Commenting on some of the lighter fare on the album, DeCurtis offers a perceptive view, which he says Springsteen once agreed with him on, that it’s those songs that the album’s characters would’ve listened to in their respective lives. Such an acknowledgment by Springsteen underscores the depth of thought and detail he instilled into the creation of his albums.
With the release of Nebraska in September 1982, Springsteen created his darkest and most desolate landscape yet in which to set his narratives. On songs like “Atlantic City” and the chilling title track, characters that are “tired of coming out on the losing end” resort to violence and murder to make ends meet. Borrowing a phrase from Southern novelist Flannery O’Connor, the serial killer in “Nebraska” rationalizes his murder spree by squarely saying, “Sir, I guess there’s just a meanness in this world”.
Following a pattern that he would maintain to present date, almost to the letter, Springsteen followed up the stark sounds of Nebraska with a full-scale rock record. Born In The U.S.A. introduced Springsteen to an even wider audience, yet it also attracted a myriad of misconception.

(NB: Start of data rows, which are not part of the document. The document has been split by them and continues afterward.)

(** C4, amended.  The marker is the five bytes NUL, [E], [N], [D], NUL.
    The connection handler writes these bytes after a line that the
    dispatcher has answered; the client takes a buffer that ends with
    these bytes as a complete response and cuts exactly these bytes off
    before printing. *)
Theorem marker_is_shared setraw_attr str_format unet background line rest w w1 :
  line ≠ "" →
  doline setraw_attr str_format unet (Py.strip line) StreamWriter background true
         (with_trace (trace w ++ [ReadLine line]) w) = (Ret true, w1) →
  ENDMARKER = [x00; x45; x4e; x44; x00] ∧
  length ENDMARKER = 5 ∧
  cli_client_connected setraw_attr str_format unet background (line :: rest) w
  = cli_client_connected setraw_attr str_format unet background rest
      (with_trace (trace w1 ++ [WriteBytes [x00; x45; x4e; x44; x00]; Drain]) w1) ∧
  (∀ out more,
     bendswith (out ++ [x00; x45; x4e; x44; x00]) ENDMARKER = true ∧
     recv_response [] ((out ++ [x00; x45; x4e; x44; x00]) :: more) = Some (out, more)) ∧
  (∀ rb chunks out more,
     recv_response rb chunks = Some (out, more) →
     ∃ k, rb ++ concat (take k chunks) = out ++ [x00; x45; x4e; x44; x00]
          ∧ more = drop k chunks).
Proof.
  intros Hline Hdo. split; [done|]. split; [done|]. split; [|split].
  - rewrite cli_client_connected_turn by done. by rewrite Hdo.
  - intros out more. split; [apply bendswith_marker|].
    change [x00; x45; x4e; x44; x00] with ENDMARKER.
    unfold recv_response.
    change (bendswith [] ENDMARKER) with false. cbv iota.
    destruct (out ++ ENDMARKER) as [|b l] eqn:Hout.
    { by destruct out. }
    rewrite app_nil_l, <- Hout. fold recv_response.
    destruct more; simpl; by rewrite bendswith_marker, drop_marker.
  - apply recv_response_received.
Qed.

Lemma marker_is_shared_witness :
  let unet := session (host_rc 0 "") (host_rc 0 "") in
  let line := "term r1" +:+ Py.LF in
  let w := world0 true in
  let w1 := with_trace [ReadLine line; RunInWindow "r1" "bash" []] w in
  ENDMARKER = [x00; x45; x4e; x44; x00] ∧
  length ENDMARKER = 5 ∧
  cli_client_connected clear_lflag braces unet false [line] w
  = cli_client_connected clear_lflag braces unet false []
      (with_trace (trace w1 ++ [WriteBytes [x00; x45; x4e; x44; x00]; Drain]) w1) ∧
  (∀ out more,
     bendswith (out ++ [x00; x45; x4e; x44; x00]) ENDMARKER = true ∧
     recv_response [] ((out ++ [x00; x45; x4e; x44; x00]) :: more) = Some (out, more)) ∧
  (∀ rb chunks out more,
     recv_response rb chunks = Some (out, more) →
     ∃ k, rb ++ concat (take k chunks) = out ++ [x00; x45; x4e; x44; x00]
          ∧ more = drop k chunks).
Proof.
  apply (marker_is_shared clear_lflag braces (session (host_rc 0 "") (host_rc 0 "")) false
           ("term r1" +:+ Py.LF) [] (world0 true)).
  - vm_compute. discriminate.
  - vm_compute. reflexivity.
Defined.

(** The client on a response that arrives in three pieces. *)
Example recv_response_ex :
  recv_response [] [[x6f; x6b; x0a; x00]; [x45; x4e]; [x44; x00]; [x6e; x65; x78; x74]]
  = Some ([x6f; x6b; x0a], [[x6e; x65; x78; x74]]).
Proof. vm_compute. reflexivity. Qed.

(** * Properties of the rest of [cli.py] *)

(** ** Strings *)

Lemma str_app_cons c s t : String c s +:+ t = String c (s +:+ t).
Proof. done. Qed.

Lemma str_app_nil_l s : "" +:+ s = s.
Proof. done. Qed.

Lemma str_app_nil_r s : s +:+ "" = s.
Proof. induction s as [|c s IH]; [done|]. by rewrite str_app_cons, IH. Qed.

Lemma str_app_assoc s t u : (s +:+ t) +:+ u = s +:+ (t +:+ u).
Proof. induction s as [|c s IH]; [done|]. by rewrite !str_app_cons, IH. Qed.

Lemma string_of_list_byte_app a b :
  string_of_list_byte (a ++ b) = string_of_list_byte a +:+ string_of_list_byte b.
Proof.
  unfold string_of_list_byte. induction a as [|x a IH]; [done|].
  simpl. by rewrite str_app_cons, <- IH.
Qed.

Lemma take_drop_while p s : Py.take_while p s +:+ Py.drop_while p s = s.
Proof.
  induction s as [|c s IH]; [done|]. simpl.
  destruct (p c); [by rewrite str_app_cons, IH | done].
Qed.

Lemma take_while_forall p s : string_forall p (Py.take_while p s) = true.
Proof.
  induction s as [|c s IH]; [done|]. simpl.
  destruct (p c) eqn:Hc; [simpl; by rewrite Hc | done].
Qed.

Lemma drop_while_head p s c s' : Py.drop_while p s = String c s' → p c = false.
Proof.
  induction s as [|x s IH]; [done|]. simpl.
  destruct (p x) eqn:Hx; [done|]. by intros [= <- _].
Qed.

Lemma is_newline_LF c : Py.is_newline c = true → String c "" = Py.LF.
Proof.
  destruct c as [[] [] [] [] [] [] [] []]; try discriminate. done.
Qed.

(** A cut is at the first line feed: the text before it has none, and
    the three parts make up the text. *)
Lemma cut_line_Some s line s' :
  cut_line s = Some (line, s') →
  s = line +:+ Py.LF +:+ s' ∧ string_forall (λ c, negb (Py.is_newline c)) line = true.
Proof.
  unfold cut_line.
  destruct (Py.drop_while _ s) as [|c rest] eqn:Hdrop; [done|].
  intros [= <- <-]. split; [| apply take_while_forall].
  rewrite <- (take_drop_while (λ c, negb (Py.is_newline c)) s) at 1.
  rewrite Hdrop. f_equal.
  apply drop_while_head, negb_false_iff, is_newline_LF in Hdrop.
  change (String c rest) with (String c "" +:+ rest). by rewrite Hdrop.
Qed.

(** ** [lineiter] *)

(** X1.  Lines that [lineiter] yields hold no line feed, and no text is
    lost or made up on the way: the text held at the start followed by
    the chunks read is the lines yielded, each with its line feed,
    followed by the text left over.  The chunks read are all the chunks
    up to the first empty one when the generator ends without
    exception. *)
Theorem lineiter_keeps_text s chunks lines buf e :
  lineiter_from s chunks = (lines, buf, e) →
  Forall (λ l, string_forall (λ c, negb (Py.is_newline c)) l = true) lines ∧
  ∃ k, s +:+ string_of_list_byte (concat (take k chunks)) = unlines lines +:+ buf ∧
       Forall (λ c, c ≠ []) (take k chunks) ∧
       (e = None → k = length chunks ∨ chunks !! k = Some []).
Proof.
  revert s lines buf e. induction chunks as [|sb chunks IH]; intros s lines buf e.
  - intros [= <- <- <-]. split; [constructor|]. exists 0. simpl.
    rewrite str_app_nil_r. auto.
  - destruct sb as [|b sb].
    { intros [= <- <- <-]. split; [constructor|]. exists 0. simpl.
      rewrite str_app_nil_r. auto. }
    cbn [lineiter_from]. unfold decode_utf8.
    destruct (valid_utf8 (b :: sb)).
    2:{ intros [= <- <- <-]. split; [constructor|]. exists 0. simpl.
        rewrite str_app_nil_r. repeat split; [constructor | done]. }
    destruct (cut_line (s +:+ string_of_list_byte (b :: sb))) as [[line s']|] eqn:Hcut.
    + destruct (lineiter_from s' chunks) as [[lines' buf'] e'] eqn:Hrest.
      intros [= <- <- <-].
      destruct (IH _ _ _ _ Hrest) as (Hlines & k & Htext & Hne & Hend).
      apply cut_line_Some in Hcut as [Hs Hline].
      split; [by constructor|]. exists (S k). cbn [take concat].
      rewrite string_of_list_byte_app, <- str_app_assoc, Hs.
      split; [| split].
      * cbn [unlines foldr]. fold (unlines lines').
        rewrite !str_app_assoc. by rewrite <- Htext.
      * by constructor.
      * intros He. destruct (Hend He) as [-> | Hk]; [by left | by right].
    + intros Hrest.
      destruct (IH _ _ _ _ Hrest) as (Hlines & k & Htext & Hne & Hend).
      split; [done|]. exists (S k). cbn [take concat].
      rewrite string_of_list_byte_app, <- str_app_assoc.
      split; [done|]. split; [by constructor|].
      intros He. destruct (Hend He) as [-> | Hk]; [by left | by right].
Qed.

Lemma lineiter_keeps_text_witness :
  let chunks := [encode_utf8 ("hosts" +:+ Py.LF +:+ "he"); encode_utf8 ("lp" +:+ Py.LF); []] in
  Forall (λ l, string_forall (λ c, negb (Py.is_newline c)) l = true) ["hosts"; "help"] ∧
  ∃ k, "" +:+ string_of_list_byte (concat (take k chunks)) = unlines ["hosts"; "help"] +:+ "" ∧
       Forall (λ c, c ≠ []) (take k chunks) ∧
       (@None Exn = None → k = length chunks ∨ chunks !! k = Some []).
Proof.
  apply (lineiter_keeps_text ""
           [encode_utf8 ("hosts" +:+ Py.LF +:+ "he"); encode_utf8 ("lp" +:+ Py.LF); []]
           ["hosts"; "help"] "" None).
  vm_compute. reflexivity.
Defined.

(** X2.  [lineiter] tests for a line once per chunk: it yields at most
    one line for each chunk it reads, however many line feeds the chunks
    hold, and what it has not yielded when the stream ends is left in
    the buffer. *)
Theorem lineiter_one_line_per_chunk s chunks :
  (length (lineiter_from s chunks).1.1 ≤ length chunks)%nat.
Proof.
  revert s. induction chunks as [|sb chunks IH]; intros s; [done|].
  destruct sb as [|b sb]; [simpl; lia|].
  cbn [lineiter_from]. destruct (decode_utf8 (b :: sb)) as [t|]; [|simpl; lia].
  destruct (cut_line (s +:+ t)) as [[line s']|].
  - specialize (IH s'). destruct (lineiter_from s' chunks) as [[lines buf] e].
    simpl in *. lia.
  - specialize (IH (s +:+ t)). simpl. lia.
Qed.

(** Two lines that arrive in one chunk: the second is yielded only after
    a further chunk, and is left behind when the stream ends first. *)
Example lineiter_two_lines_ex :
  lineiter [encode_utf8 ("hosts" +:+ Py.LF +:+ "help" +:+ Py.LF); []]
  = (["hosts"], "help" +:+ Py.LF, None) ∧
  lineiter [encode_utf8 ("hosts" +:+ Py.LF +:+ "help" +:+ Py.LF); encode_utf8 "q"; []]
  = (["hosts"; "help"], "q", None).
Proof. vm_compute. done. Qed.

(** ** [cli_client] *)

Lemma recv_response_collects rb chunks more out :
  Forall (λ c, c ≠ []) chunks →
  rb ++ concat chunks = out ++ ENDMARKER →
  (∀ k, k < length chunks → bendswith (rb ++ concat (take k chunks)) ENDMARKER = false) →
  recv_response rb (chunks ++ more) = Some (out, more).
Proof.
  revert rb. induction chunks as [|c chunks IH]; intros rb Hne Hall Hearly.
  - simpl in *. rewrite app_nil_r in Hall. subst rb.
    destruct more; simpl; by rewrite bendswith_marker, drop_marker.
  - apply Forall_cons in Hne as [Hc Hne].
    pose proof (Hearly 0 ltac:(simpl; lia)) as H0. simpl in H0. rewrite app_nil_r in H0.
    simpl. rewrite H0. destruct c as [|b c]; [done|].
    apply IH; [done | by rewrite <- app_assoc |].
    intros k Hk. specialize (Hearly (S k) ltac:(simpl; lia)).
    simpl in Hearly. by rewrite <- app_assoc.
Qed.

(** X3.  However a response is cut into chunks on its way, the client
    takes it whole: when the chunks are not empty, make up the bytes
    [out] followed by the marker, and the buffer does not end with the
    marker before the last chunk is in, the client returns [out] and
    leaves the chunks behind it unread. *)
Theorem recv_response_chunked rb chunks more out :
  Forall (λ c, c ≠ []) chunks →
  rb ++ concat chunks = out ++ ENDMARKER →
  (∀ k, k < length chunks → bendswith (rb ++ concat (take k chunks)) ENDMARKER = false) →
  recv_response rb (chunks ++ more) = Some (out, more).
Proof. apply recv_response_collects. Qed.

Lemma recv_response_chunked_witness :
  recv_response [] ([[x6f; x6b; x0a; x00]; [x45; x4e]; [x44; x00]] ++ [[x6e; x65]])
  = Some ([x6f; x6b; x0a], [[x6e; x65]]).
Proof.
  apply (recv_response_chunked [] [[x6f; x6b; x0a; x00]; [x45; x4e]; [x44; x00]]
           [[x6e; x65]] [x6f; x6b; x0a]).
  - repeat constructor; discriminate.
  - vm_compute. reflexivity.
  - intros k Hk. simpl in Hk.
    destruct k as [|[|[|k]]]; [vm_compute; reflexivity.. | lia].
Defined.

For serious fans, Bruce Springsteen – Under Review 1978–1982, Tales of the Working Man will suitably complement your overflowing collection of Springsteen music, videos, and memorabilia. Sure, you may already know some of the basic facts that are addressed, but the thorough analysis contained within this documentary will certainly put this era of Springsteen’s work into a sharper context and, for that, it’s well worth watching.